BuddyPress 9.0 was released one day before WordPress 5.8. As all major BuddyPress releases are named for pizza joints, this one has been dubbed “Mico” in honor of Pizzéria Chez Mico, a small restaurant on the French riviera, where you just may find capers and anchovies on your pie.
This short release cycle was laser focused on getting all of the BP component widgets ready to be used as blocks to ensure that they work with WordPress 5.8’s new block widgets experience. BuddyPress 9.0 introduces 10 new BuddyPress blocks to be used in place of the legacy widgets.
New BuddyPress Blocks in 9.0.0
This release also enables users to transform legacy widgets into a block with two clicks, while preserving all of their settings and automatically importing them. The availability of these new blocks is an important milestone that BP contributing developer David Cavins said is “the first step toward the progressive retirement” of BuddyPress widgets.
All this functionality that used to only be available in widgetized areas can now easily be used as blocks inside content areas. The blocks vastly expand BuddyPress’ flexibility, enabling site owners to do many things that used to require custom development. Designing unique landing pages for communities is now easier than it has ever been.
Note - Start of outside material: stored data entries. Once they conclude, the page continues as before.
Record ContainerSummary := {
  ContainerSummary_NodeID : string; ContainerSummary_Status : string }.
#[global] Instance ContainerSummary_zero : Inhabited ContainerSummary :=
  populate (Build_ContainerSummary "" "").
#[global] Instance into_ContainerSummary : Into ContainerSummary := decode_struct
  [("node_id", λ m j, v ← into m.(ContainerSummary_NodeID) j;
      Some (Build_ContainerSummary v m.(ContainerSummary_Status)));
   ("status", λ m j, v ← into m.(ContainerSummary_Status) j;
      Some (Build_ContainerSummary m.(ContainerSummary_NodeID) v))].

Record Service := {
  Service_DNSName : string }.
#[global] Instance Service_zero : Inhabited Service :=
  populate (Build_Service "").
#[global] Instance into_Service : Into Service := decode_struct
  [("dns_name", λ m j, v ← into m.(Service_DNSName) j;
      Some (Build_Service v))].

Record Deployment := {
  Deployment_ID : string; Deployment_ApplicationID : string; Deployment_Image : string;
  Deployment_Revision : Z; Deployment_Status : string; Deployment_Strategy : string;
  Deployment_WorkerContainerID : option string; Deployment_ReplicasDesired : Z;
  Deployment_ReplicasRunning : Z; Deployment_Containers : list ContainerSummary;
  Deployment_Service : option Service; Deployment_CreatedAt : time;
  Deployment_CompletedAt : option time }.
#[global] Instance Deployment_zero : Inhabited Deployment :=
  populate (Build_Deployment "" "" "" 0 "" "" None 0 0 [] None zeroTime None).
#[global] Instance into_Deployment `{TimeText} : Into Deployment := decode_struct
  [("id", λ m j, v ← into m.(Deployment_ID) j;
      Some (Build_Deployment v m.(Deployment_ApplicationID) m.(Deployment_Image) m.(Deployment_Revision)
      m.(Deployment_Status) m.(Deployment_Strategy) m.(Deployment_WorkerContainerID)
      m.(Deployment_ReplicasDesired) m.(Deployment_ReplicasRunning) m.(Deployment_Containers)
      m.(Deployment_Service) m.(Deployment_CreatedAt) m.(Deployment_CompletedAt)));
   ("application_id", λ m j, v ← into m.(Deployment_ApplicationID) j;
      Some (Build_Deployment m.(Deployment_ID) v m.(Deployment_Image) m.(Deployment_Revision) m.(Deployment_Status)
      m.(Deployment_Strategy) m.(Deployment_WorkerContainerID) m.(Deployment_ReplicasDesired)
      m.(Deployment_ReplicasRunning) m.(Deployment_Containers) m.(Deployment_Service)
      m.(Deployment_CreatedAt) m.(Deployment_CompletedAt)));
   ("image", λ m j, v ← into m.(Deployment_Image) j;
      Some (Build_Deployment m.(Deployment_ID) m.(Deployment_ApplicationID) v m.(Deployment_Revision)
      m.(Deployment_Status) m.(Deployment_Strategy) m.(Deployment_WorkerContainerID)
      m.(Deployment_ReplicasDesired) m.(Deployment_ReplicasRunning) m.(Deployment_Containers)
      m.(Deployment_Service) m.(Deployment_CreatedAt) m.(Deployment_CompletedAt)));
   ("revision", λ m j, v ← into m.(Deployment_Revision) j;
      Some (Build_Deployment m.(Deployment_ID) m.(Deployment_ApplicationID) m.(Deployment_Image) v m.(Deployment_Status)
      m.(Deployment_Strategy) m.(Deployment_WorkerContainerID) m.(Deployment_ReplicasDesired)
      m.(Deployment_ReplicasRunning) m.(Deployment_Containers) m.(Deployment_Service)
      m.(Deployment_CreatedAt) m.(Deployment_CompletedAt)));
   ("status", λ m j, v ← into m.(Deployment_Status) j;
      Some (Build_Deployment m.(Deployment_ID) m.(Deployment_ApplicationID) m.(Deployment_Image) m.(Deployment_Revision)
      v m.(Deployment_Strategy) m.(Deployment_WorkerContainerID) m.(Deployment_ReplicasDesired)
      m.(Deployment_ReplicasRunning) m.(Deployment_Containers) m.(Deployment_Service)
      m.(Deployment_CreatedAt) m.(Deployment_CompletedAt)));
   ("strategy", λ m j, v ← into m.(Deployment_Strategy) j;
      Some (Build_Deployment m.(Deployment_ID) m.(Deployment_ApplicationID) m.(Deployment_Image) m.(Deployment_Revision)
      m.(Deployment_Status) v m.(Deployment_WorkerContainerID) m.(Deployment_ReplicasDesired)
      m.(Deployment_ReplicasRunning) m.(Deployment_Containers) m.(Deployment_Service)
      m.(Deployment_CreatedAt) m.(Deployment_CompletedAt)));
   ("worker_container_id", λ m j, v ← into m.(Deployment_WorkerContainerID) j;
      Some (Build_Deployment m.(Deployment_ID) m.(Deployment_ApplicationID) m.(Deployment_Image) m.(Deployment_Revision)
      m.(Deployment_Status) m.(Deployment_Strategy) v m.(Deployment_ReplicasDesired)
      m.(Deployment_ReplicasRunning) m.(Deployment_Containers) m.(Deployment_Service)
      m.(Deployment_CreatedAt) m.(Deployment_CompletedAt)));
   ("replicas_desired", λ m j, v ← into m.(Deployment_ReplicasDesired) j;
      Some (Build_Deployment m.(Deployment_ID) m.(Deployment_ApplicationID) m.(Deployment_Image) m.(Deployment_Revision)
      m.(Deployment_Status) m.(Deployment_Strategy) m.(Deployment_WorkerContainerID) v
      m.(Deployment_ReplicasRunning) m.(Deployment_Containers) m.(Deployment_Service)
      m.(Deployment_CreatedAt) m.(Deployment_CompletedAt)));
   ("replicas_running", λ m j, v ← into m.(Deployment_ReplicasRunning) j;
      Some (Build_Deployment m.(Deployment_ID) m.(Deployment_ApplicationID) m.(Deployment_Image) m.(Deployment_Revision)
      m.(Deployment_Status) m.(Deployment_Strategy) m.(Deployment_WorkerContainerID)
      m.(Deployment_ReplicasDesired) v m.(Deployment_Containers) m.(Deployment_Service)
      m.(Deployment_CreatedAt) m.(Deployment_CompletedAt)));
   ("containers", λ m j, v ← into m.(Deployment_Containers) j;
      Some (Build_Deployment m.(Deployment_ID) m.(Deployment_ApplicationID) m.(Deployment_Image) m.(Deployment_Revision)
      m.(Deployment_Status) m.(Deployment_Strategy) m.(Deployment_WorkerContainerID)
      m.(Deployment_ReplicasDesired) m.(Deployment_ReplicasRunning) v m.(Deployment_Service)
      m.(Deployment_CreatedAt) m.(Deployment_CompletedAt)));
   ("service", λ m j, v ← into m.(Deployment_Service) j;
      Some (Build_Deployment m.(Deployment_ID) m.(Deployment_ApplicationID) m.(Deployment_Image) m.(Deployment_Revision)
      m.(Deployment_Status) m.(Deployment_Strategy) m.(Deployment_WorkerContainerID)
      m.(Deployment_ReplicasDesired) m.(Deployment_ReplicasRunning) m.(Deployment_Containers) v
      m.(Deployment_CreatedAt) m.(Deployment_CompletedAt)));
   ("created_at", λ m j, v ← into_time m.(Deployment_CreatedAt) j;
      Some (Build_Deployment m.(Deployment_ID) m.(Deployment_ApplicationID) m.(Deployment_Image) m.(Deployment_Revision)
      m.(Deployment_Status) m.(Deployment_Strategy) m.(Deployment_WorkerContainerID)
      m.(Deployment_ReplicasDesired) m.(Deployment_ReplicasRunning) m.(Deployment_Containers)
      m.(Deployment_Service) v m.(Deployment_CompletedAt)));
   ("completed_at", λ m j, v ← into_time_option m.(Deployment_CompletedAt) j;
      Some (Build_Deployment m.(Deployment_ID) m.(Deployment_ApplicationID) m.(Deployment_Image) m.(Deployment_Revision)
      m.(Deployment_Status) m.(Deployment_Strategy) m.(Deployment_WorkerContainerID)
      m.(Deployment_ReplicasDesired) m.(Deployment_ReplicasRunning) m.(Deployment_Containers)
      m.(Deployment_Service) m.(Deployment_CreatedAt) v))].

Record Node := {
  Node_ID : string; Node_Hostname : string; Node_Status : string; Node_LastHeartbeatAt : time }.
#[global] Instance Node_zero : Inhabited Node :=
  populate (Build_Node "" "" "" zeroTime).
#[global] Instance into_Node `{TimeText} : Into Node := decode_struct
  [("id", λ m j, v ← into m.(Node_ID) j;
      Some (Build_Node v m.(Node_Hostname) m.(Node_Status) m.(Node_LastHeartbeatAt)));
   ("hostname", λ m j, v ← into m.(Node_Hostname) j;
      Some (Build_Node m.(Node_ID) v m.(Node_Status) m.(Node_LastHeartbeatAt)));
   ("status", λ m j, v ← into m.(Node_Status) j;
      Some (Build_Node m.(Node_ID) m.(Node_Hostname) v m.(Node_LastHeartbeatAt)));
   ("last_heartbeat_at", λ m j, v ← into_time m.(Node_LastHeartbeatAt) j;
      Some (Build_Node m.(Node_ID) m.(Node_Hostname) m.(Node_Status) v))].

Record Domain := {
  Domain_ID : string; Domain_OrgID : string; Domain_ProjectID : string;
  Domain_ApplicationID : string; Domain_Hostname : string; Domain_TLSStatus : string;
  Domain_CreatedAt : time }.
#[global] Instance Domain_zero : Inhabited Domain :=
  populate (Build_Domain "" "" "" "" "" "" zeroTime).
#[global] Instance into_Domain `{TimeText} : Into Domain := decode_struct
  [("id", λ m j, v ← into m.(Domain_ID) j;
      Some (Build_Domain v m.(Domain_OrgID) m.(Domain_ProjectID) m.(Domain_ApplicationID) m.(Domain_Hostname)
      m.(Domain_TLSStatus) m.(Domain_CreatedAt)));
   ("org_id", λ m j, v ← into m.(Domain_OrgID) j;
      Some (Build_Domain m.(Domain_ID) v m.(Domain_ProjectID) m.(Domain_ApplicationID) m.(Domain_Hostname)
      m.(Domain_TLSStatus) m.(Domain_CreatedAt)));
   ("project_id", λ m j, v ← into m.(Domain_ProjectID) j;
      Some (Build_Domain m.(Domain_ID) m.(Domain_OrgID) v m.(Domain_ApplicationID) m.(Domain_Hostname)
      m.(Domain_TLSStatus) m.(Domain_CreatedAt)));
   ("application_id", λ m j, v ← into m.(Domain_ApplicationID) j;
      Some (Build_Domain m.(Domain_ID) m.(Domain_OrgID) m.(Domain_ProjectID) v m.(Domain_Hostname)
      m.(Domain_TLSStatus) m.(Domain_CreatedAt)));
   ("hostname", λ m j, v ← into m.(Domain_Hostname) j;
      Some (Build_Domain m.(Domain_ID) m.(Domain_OrgID) m.(Domain_ProjectID) m.(Domain_ApplicationID) v
      m.(Domain_TLSStatus) m.(Domain_CreatedAt)));
   ("tls_status", λ m j, v ← into m.(Domain_TLSStatus) j;
      Some (Build_Domain m.(Domain_ID) m.(Domain_OrgID) m.(Domain_ProjectID) m.(Domain_ApplicationID)
      m.(Domain_Hostname) v m.(Domain_CreatedAt)));
   ("created_at", λ m j, v ← into_time m.(Domain_CreatedAt) j;
      Some (Build_Domain m.(Domain_ID) m.(Domain_OrgID) m.(Domain_ProjectID) m.(Domain_ApplicationID)
      m.(Domain_Hostname) m.(Domain_TLSStatus) v))].

Record APIKey := {
  APIKey_ID : string; APIKey_OrgID : string; APIKey_Name : string; APIKey_Scopes : list string;
  APIKey_CreatedBy : string; APIKey_CreatedAt : time; APIKey_RevokedAt : option time;
  APIKey_Key : string }.
#[global] Instance APIKey_zero : Inhabited APIKey :=
  populate (Build_APIKey "" "" "" [] "" zeroTime None "").
#[global] Instance into_APIKey `{TimeText} : Into APIKey := decode_struct
  [("id", λ m j, v ← into m.(APIKey_ID) j;
      Some (Build_APIKey v m.(APIKey_OrgID) m.(APIKey_Name) m.(APIKey_Scopes) m.(APIKey_CreatedBy)
      m.(APIKey_CreatedAt) m.(APIKey_RevokedAt) m.(APIKey_Key)));
   ("org_id", λ m j, v ← into m.(APIKey_OrgID) j;
      Some (Build_APIKey m.(APIKey_ID) v m.(APIKey_Name) m.(APIKey_Scopes) m.(APIKey_CreatedBy) m.(APIKey_CreatedAt)
      m.(APIKey_RevokedAt) m.(APIKey_Key)));
   ("name", λ m j, v ← into m.(APIKey_Name) j;
      Some (Build_APIKey m.(APIKey_ID) m.(APIKey_OrgID) v m.(APIKey_Scopes) m.(APIKey_CreatedBy)
      m.(APIKey_CreatedAt) m.(APIKey_RevokedAt) m.(APIKey_Key)));
   ("scopes", λ m j, v ← into m.(APIKey_Scopes) j;
      Some (Build_APIKey m.(APIKey_ID) m.(APIKey_OrgID) m.(APIKey_Name) v m.(APIKey_CreatedBy) m.(APIKey_CreatedAt)
      m.(APIKey_RevokedAt) m.(APIKey_Key)));
   ("created_by", λ m j, v ← into m.(APIKey_CreatedBy) j;
      Some (Build_APIKey m.(APIKey_ID) m.(APIKey_OrgID) m.(APIKey_Name) m.(APIKey_Scopes) v m.(APIKey_CreatedAt)
      m.(APIKey_RevokedAt) m.(APIKey_Key)));
   ("created_at", λ m j, v ← into_time m.(APIKey_CreatedAt) j;
      Some (Build_APIKey m.(APIKey_ID) m.(APIKey_OrgID) m.(APIKey_Name) m.(APIKey_Scopes) m.(APIKey_CreatedBy) v
      m.(APIKey_RevokedAt) m.(APIKey_Key)));
   ("revoked_at", λ m j, v ← into_time_option m.(APIKey_RevokedAt) j;
      Some (Build_APIKey m.(APIKey_ID) m.(APIKey_OrgID) m.(APIKey_Name) m.(APIKey_Scopes) m.(APIKey_CreatedBy)
      m.(APIKey_CreatedAt) v m.(APIKey_Key)));
   ("key", λ m j, v ← into m.(APIKey_Key) j;
      Some (Build_APIKey m.(APIKey_ID) m.(APIKey_OrgID) m.(APIKey_Name) m.(APIKey_Scopes) m.(APIKey_CreatedBy)
      m.(APIKey_CreatedAt) m.(APIKey_RevokedAt) v))].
“My coworkers are pretty excited to have these new BP blocks,” Cavins said during a chat in the BuddyPress development channel on Slack. “For instance, with the login form block, you can pretty well replace login form customization plugins and put the form in your landing page with ease.”
The release also includes a new Sitewide Notices endpoint for the BP REST API that will enable site admins to create, edit, or delete notices and let users fetch the active notice. For a full list of the improvements and bug fixes included in 9.0.0, check out the release notes in the codex.